The Ministry of Supply is working with food holding companies and banks to ensure the supply of affordable meat for the Eid al-Adha feast this year, aiming to keep prices down while providing loans for those in need.
Food holding companies working under the ministry have ordered large quantities of fresh and frozen meat, as well as livestock for the slaughter ritual, aiming to sell it at reduced prices, according to a ministry statement.
The ministry has also arranged payment plans for those on limited incomes, in cooperation with several food holding companies, Bank Misr and Qatar National Bank.

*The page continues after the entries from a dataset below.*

Lemma selectBestMethod_picks_best_score_witness :
  exists selectedMethod,
    selectBestMethod proxyProven
    = (Return selectedMethod, setCurrentMethod selectedMethod proxyProven)
    /\ In selectedMethod (adjustedMethods proxyProven)
    /\ forall m, In m (adjustedMethods proxyProven) ->
                 score proxyProven m <= score proxyProven selectedMethod.
Proof.
  apply (proj2 (selectBestMethod_picks_best_score proxyProven)).
  vm_compute. discriminate.
Defined.

(** X9: when no method is available (in particular before the capability
    detection has run), [executeWithFallback] fails at once with the
    error of the selection: the caller's function is never called and the
    manager is left as it was. *)
Theorem executeWithFallback_without_method {R : Type} (env : Env R) (st : Manager) (t : Q) :
  List.filter available (methods st) = [] ->
  executeWithFallback env (call st t)
  = (Throw (newError "没有可用的播放方案"), call st t).
Proof.
  intros H. unfold executeWithFallback. cbn [manager call].
  now rewrite (selectBestMethod_none st H).
Qed.

Lemma executeWithFallback_without_method_witness :
  executeWithFallback (webrtcDown None) (call newManager 0)
  = (Throw (newError "没有可用的播放方案"), call newManager 0).
Proof.
  apply (executeWithFallback_without_method (webrtcDown None) newManager 0).
  reflexivity.
Defined.

(** ** The plan of a call *)

Lemma selectedFirst_head (selectedMethod : Method) (l : list Method) :
  (exists x, In x l /\ name x = name selectedMethod) ->
  exists m rest,
    jsSort (selectedFirst selectedMethod) l = m :: rest /\ name m = name selectedMethod.
Proof.
  induction l as [|x l IH]; intros (y & Hin & Hy); [destruct Hin|].
  cbn [jsSort].
  destruct (String.eqb_spec (name x) (name selectedMethod)) as [Hx|Hx].
  - destruct (jsSort (selectedFirst selectedMethod) l) as [|z rest] eqn:E.
    + now exists x, [].
    + cbn [sortInsert]. unfold selectedFirst at 1.
      rewrite Hx, String.eqb_refl. simpl. now exists x, (z :: rest).
  - destruct Hin as [->|Hin]; [contradiction|].
    destruct IH as (m & rest & E & Hm); [now exists y|].
    rewrite E. cbn [sortInsert]. unfold selectedFirst at 1.
    apply String.eqb_neq in Hx. rewrite Hx.
    rewrite Hm, String.eqb_refl. simpl.
    now exists m, (sortInsert (selectedFirst selectedMethod) x rest).
Qed.

(** X10: the plan of [executeWithFallback] holds exactly the available
    methods of the catalog (the objects themselves, not the adjusted
    copies), and it starts with the method that has the name of the
    selected one. *)
Theorem selected_method_is_tried_first (st st' : Manager) (selectedMethod : Method) :
  selectBestMethod st = (Return selectedMethod, st') ->
  Permutation (methodsToTry st' selectedMethod) (List.filter available (methods st))
  /\ exists m rest,
      methodsToTry st' selectedMethod = m :: rest
      /\ name m = name selectedMethod
      /\ In m (methods st) /\ available m = true.
Proof.
  intros Hsel. apply selectBestMethod_Return in Hsel as [-> Hhead].
  unfold methodsToTry. cbn [setCurrentMethod methods].
  split; [apply jsSort_Permutation|].
  assert (Hin : In selectedMethod (finalMethods st)).
  { destruct (finalMethods st); [discriminate|]. injection Hhead as ->. now left. }
  apply finalMethods_origin in Hin as (m0 & Hin & Hav & Hcopy).
  destruct (selectedFirst_head selectedMethod (List.filter available (methods st)))
    as (m & rest & E & Hm).
  { exists m0. split; [now apply List.filter_In|].
    rewrite Hcopy. now rewrite optimizedMethod_name. }
  exists m, rest. split; [exact E|]. split; [exact Hm|].
  apply List.filter_In. apply (jsSort_In (selectedFirst selectedMethod)).
  rewrite E. now left.
Qed.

Among the companies taking part in the payment-plan system is the Alexandria Food Holding Complex, which is selling live sheep on payment plans arranged with the two banks.
People purchasing the sheep will have to pay 10 percent of the sheep’s price up front, with the rest paid in installments over a certain period of time, one year for Bank Misr and six months for QNB with interest. Buyers can even choose which breed of sheep they would like, and prices vary accordingly.

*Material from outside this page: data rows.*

(** * koa-session-redis: a model of [index.js] and its session lifecycle

    The middleware resolves a session identifier from a cookie, loads the
    record from a key-value store, lets the downstream handler work on the
    session object and then decides whether to delete, save or ignore it.

    Layout of the development:
    - JavaScript data: JSON values, objects as ordered property lists,
      exceptions;
    - the platform primitives the source calls ([JSON.parse],
      [JSON.stringify], [Buffer] base64), as an interface [Platform];
    - the source, function by function: [encode], [decode], [Session],
      [toJSON], [changed], [length], [populated], [save], the accessor pair
      and the middleware generator;
    - [Node], an executable instance of the platform interface;
    - the properties.

    Conventions.  A JavaScript string is a [string] holding its UTF-8 bytes,
    so that the UTF-8 step of [Buffer] is the identity.  Numbers are the
    integers.  Thrown values are error objects (hence truthy).  Property
    names that would shadow a method of [Session.prototype] ([toJSON],
    [inspect], [changed], [save]) and the [__proto__] accessor are not
    given their special meaning; the two getter-only accessors of the
    prototype ([length], [populated]) are. *)

From Stdlib Require Import String Ascii List ZArith NArith Bool Lia.
From Stdlib Require Import Sorted.
From Stdlib Require Import Decimal DecimalString DecimalN DecimalPos DecimalFacts.
Import ListNotations.
Local Open Scope string_scope.
Local Open Scope list_scope.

In a statement, the ministry said meat and livestock will be available at all Cairo branches of food holding companies run by the ministry, as well as other outlets in a number of other governorates. In August, the ministry announced that 5,000 tons of meat and 20,000 tons of chicken had been supplied to the food holding companies, who will distribute the meat through their outlets all over Egypt during Eid.
Whilst it is not compulsory in Islam to slaughter sheep for the feast, it has become customary and most Muslims in Egypt take part to some degree. The symbolic ritual is meant to commemorate the slaughter of a sheep by the religious figure Abraham, and the act is believed to bless those who are responsible for it.

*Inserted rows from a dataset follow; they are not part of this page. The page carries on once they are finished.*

(** X6: a [connectToBoard] that throws leaves both connection fields null,
    whatever was connected before: also when what failed was closing the
    previous connection, which a failed [disconnectFromBoard] alone would have
    kept on record.  What it throws is 'Unsupported board type: <type>' or the
    rejection of one of the teardown or connect calls. *)
Theorem connect_failure_forgets_connection (env : Env) (board : Board)
    (s s' : State) (e : exn) :
  connectToBoard env board s = (Throw e, s') ->
  connectedDevice s' = None /\ connectionType s' = None /\
  (e = JsError ("Unsupported board type: " +:+ type board) \/
   exists ev, e = Rejected ev /\
              (ev ∈ teardown_calls env s \/ ev ∈ connect_calls env board)).
Proof.
  intros Hrun. split; [|split].
  - destruct (connect_cases env board s)
      as [H|[(e' & evs & _ & _ & H)|(e' & evs & _ & H)]];
      rewrite H in Hrun; [discriminate| |]; by injection Hrun as _ <-.
  - destruct (connect_cases env board s)
      as [H|[(e' & evs & _ & _ & H)|(e' & evs & _ & H)]];
      rewrite H in Hrun; [discriminate| |]; by injection Hrun as _ <-.
  - destruct (connect_outcome env board s s' (Throw e) Hrun) as [[? _]|?];
      [by left|by right].
Qed.

Lemma connect_failure_forgets_connection_witness :
  connectedDevice usb_ready = Some uno_usb /\
  connectToBoard usb_close_fails mega_usb usb_ready =
    (Throw (Rejected (UsbCloseDevice (VNum 1002))),
     (connectToBoard usb_close_fails mega_usb usb_ready).2) /\
  connectedDevice (connectToBoard usb_close_fails mega_usb usb_ready).2 = None.
Proof.
  assert (Hrun : connectToBoard usb_close_fails mega_usb usb_ready =
                   (Throw (Rejected (UsbCloseDevice (VNum 1002))),
                    (connectToBoard usb_close_fails mega_usb usb_ready).2))
    by (vm_compute; reflexivity).
  split; [reflexivity|]. split; [exact Hrun|].
  exact (proj1 (connect_failure_forgets_connection _ _ _ _ _ Hrun)).
Defined.

(** ** The connection fields over any sequence of calls *)

Section KeepsService.

Context (env : Env).

Lemma keeps_service_ret {A} (a : A) : keeps_service (ret a).
Proof. by intros s. Qed.

Lemma keeps_service_throw {A} (e : exn) : keeps_service (@throw A e).
Proof. by intros s. Qed.

Lemma keeps_service_gets {A} (f : State -> A) : keeps_service (gets f).
Proof. by intros s. Qed.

However, many Muslims in Egypt cannot afford the price of a sheep, and will therefore feel left out of the ritual celebrations each year.
According to Mohamed Sedky, the head of the Alexandria Company for Consumer Complexes, the company has also co-ordinated with charities such as ِthe Misr al-Kheir Foundations, Al-Orman and the Egyptian Food Bank, to have people pay for the sheep to be slaughtered and then donated to less wealthy people. Those making a contribution receive an invoice from the charity that documents their contribution to making Eid a fuller experience for someone else.
Sheikh Abdel Aziz, secretary general for fatwas at the Islamic Research Academy, told Egypt Independent, “It’s an important ritual, the slaughtering of the sheep, but it is not one that is compulsory for all Muslims. It is expected from those who are financially able to take part in it, and there is more to celebrating Eid than just the slaughter.”
He explained that the Quran definitively states that the ritual is entirely for those who are able to do it, and that people should not stretch themselves too thin to take part in it.
The Quran says that the spirit and blessing of Eid is not lessened if people aren’t able to take part in the slaughter, he explained, adding that people often get themselves in too much debt in order to take part.
He also expressed his disapproval at the interest charged on the loans provided by banks, saying that such interest is not allowed in Islam and goes against the core values of Eid.